The Prime Minister talks about phases to fill the black hole of failed policy. And thus it will go on – the strategy being to treat us as fungi – and stupid fungi at that.

The one thread which has showed as the ray of sunshine is the strength of the contact tracing system within Australia which, despite the Berejiklian wont for hyperbole, is probably among the best in the world, a fact acknowledged by Dr Chant to be due to the work of Sue Morey, who was her predecessor over 20 years ago. I wonder whether she will get as much acknowledgement that the Government has accorded other great humanitarians who have saved our country, even if it did take Victoria a considerable time to recognise the fact last year.

But even contact tracers get tired, especially if their political leaders act like buffoons and prematurely loosen restrictions or continue to leave the current bodgie hotel quarantine in place. Every potential outbreak is started by Mr or Ms 00.01% in the Prime Minister’s quarantine system.
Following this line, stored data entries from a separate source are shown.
(** * The command-line front end of scene_based_lst

    A shallow embedding of [usage] and [get_args] together with the part
    of the C library they drive ([getopt_long], [snprintf], [sprintf]),
    and the properties of the argument processor stated over it. *)

From Stdlib Require Import String Ascii List ZArith Arith Bool Lia Permutation.
Import ListNotations.
Open Scope string_scope.
Open Scope list_scope.
Open Scope nat_scope.

Set Implicit Arguments.

(** ** const.h *)

Module Const.

Definition SUCCESS : Z := 0.
Definition FAILURE : Z := 1.
Definition MAX_STR_LEN : nat := 512.

End Const.

(** ** The C library's option scanner

    [getopt_long] belongs to the C library, not to this program.  The
    model follows the GNU implementation the program is linked with
    (getopt.c: [_getopt_internal_r], [_getopt_initialize], [exchange],
    [process_long_option]), for the one way [get_args] calls it: an empty
    [optstring], so that no short option is ever valid, and [opterr = 0],
    so that nothing goes to stderr.  An argv element is represented by its
    characters up to the terminating NUL, and [argc] by the length of
    argv.  Reads past the end of argv, which the library never makes from
    a scanner it has set up itself, are modelled as the end of argv. *)

Module Getopt.

Inductive has_arg_t := no_argument | required_argument | optional_argument.

(** [struct option]: a [flag] of [None] is the NULL pointer. *)
Record option_t (F : Type) := mkOption {
  name : string;
  has_arg : has_arg_t;
  flag : option F;
  val : Z
}.

Inductive ordering_t := REQUIRE_ORDER | PERMUTE.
As a postscript, it seems that the Treasurer is the last shot in the government locker, with his rallying call of the business community to marshal their workers. The strategy is anybody’s guess, but if the incentives for vaccination are free sausage sizzles and frequent flyer points, then these are in the league of offering axes, beads and mirrors.

The worry is that of filling in the policy void with public relation burble. as substitute for organised action. This is dangerous if there is no concomitant systematic collection of data when there are so many variables. Jane Halton bobbing around, with commentators on her report obviously having not read it, providing gratuitous advice does not help. “People coming home fully vaccinated need not quarantine” – given your Tampa experience, how do you police that thought bubble given this apparent Damascene conversion to open borders for Viral refugees?

Big English Guinea Pig

Uncertainty abounds; the long-term efficacy of the vaccines is anybody’s guess. There is already talk of the need for a booster; imminently Prime Minister Johnson’s initiative to sweep away all controls leaving vaccination as the only defence in the United Kingdom. Australia should watch England as the Big Guinea Pig, before doing anything precipitous.
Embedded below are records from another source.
(** [time.Duration(PromotionScrubPeriod.Seconds() * 0.85) * time.Second]:
    the float product truncated to whole seconds, then multiplied by
    [time.Second] in [int64]. For a whole-second period below 2^53 s the
    float64 product rounds to the exact rational [85 * P / 100] or to a
    value between the same two integers, so its truncation is the integer
    quotient below. *)
Definition scrubThreshold (s : NetworkState.t) : Z :=
  to_int64 (Z.quot (NetworkState.PromotionScrubPeriod s * 85) 100 * GoTime.Second).

(** [genesisTime := time.Unix(int64(state.BeaconConfig.GenesisTime), 0)] *)
Definition genesisTime (s : NetworkState.t) : GoTime.t :=
  GoTime.Unix (to_int64 (NetworkState.GenesisTime s)).

(** [time.Duration(BeaconSlotNumber * SecondsPerSlot) * time.Second]: a
    [uint64] product, converted to [int64], multiplied in [int64]. *)
Definition secondsForSlot (s : NetworkState.t) : Z :=
  to_int64 (to_int64 (wrap_u64 (NetworkState.BeaconSlotNumber s * NetworkState.SecondsPerSlot s))
            * GoTime.Second).

(** [blockTime := genesisTime.Add(secondsForSlot)] *)
Definition blockTime (s : NetworkState.t) : GoTime.t :=
  GoTime.Add (genesisTime s) (secondsForSlot s).

(* ------------------------------------------------------------------ *)
(** ** Classification of one minipool *)

(** The reason passed to [scrubVacantMinipool], one constructor per call site. *)
Inductive ScrubReason :=
| NotOnBeacon                          (* "did not exist on Beacon yet" *)
| WrongState (st : ValidatorState)     (* "was in state %v" *)
| TimedOut (creationTime blockTime : GoTime.t) (threshold : Z)
| CredentialsMismatch (expected actual : Z)
| UnexpectedPrefix (creds : Z)
| BelowThreshold (currentBalance : Z)
| BelowCreationBalance (currentBalance creationBalanceGwei : Z).

(** Balance check of the [elPrefix] branch, after the credentials matched. *)
Definition checkBalance (mpd : MinipoolDetails.t) (validator : ValidatorStatus.t)
  : list ScrubReason :=
  let oneGwei := GweiToWei 1 in
  let creationBalanceGwei :=
    big_uint64 (big_div (MinipoolDetails.PreMigrationBalance mpd) oneGwei) in
  let currentBalance := ValidatorStatus.Balance validator in
  let minipoolBalanceGwei :=
    big_uint64 (big_div (MinipoolDetails.Balance mpd) oneGwei) in
  let currentBalance := wrap_u64 (currentBalance + minipoolBalanceGwei) in
  if currentBalance <? threshold then [BelowThreshold currentBalance]
  else if currentBalance <? wrap_u64 (creationBalanceGwei - buffer)
  then [BelowCreationBalance currentBalance creationBalanceGwei]
  else [].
Finally, the symbolism of the General and the Treasurer leaving the meeting of the business representatives two days ago should not be lost on the wider community. The General put on a mask immediately; the Treasurer did not.

Mouse Whisper

He was musing there, leaning on his cane, stuffing his face with cheese and wine, oblivious of my crouching beneath the table enjoying the messy Stilton droppings which were raining down around me. I always enjoyed such murine canapés.

“You know” he said to the Mop lounging in the corner of the room, as if that were his only audience, “I would not be standing here if my ancestors had not survived the Black Death.” I thought that was one way of defining survival but – looking up at him – hardly of the fittest.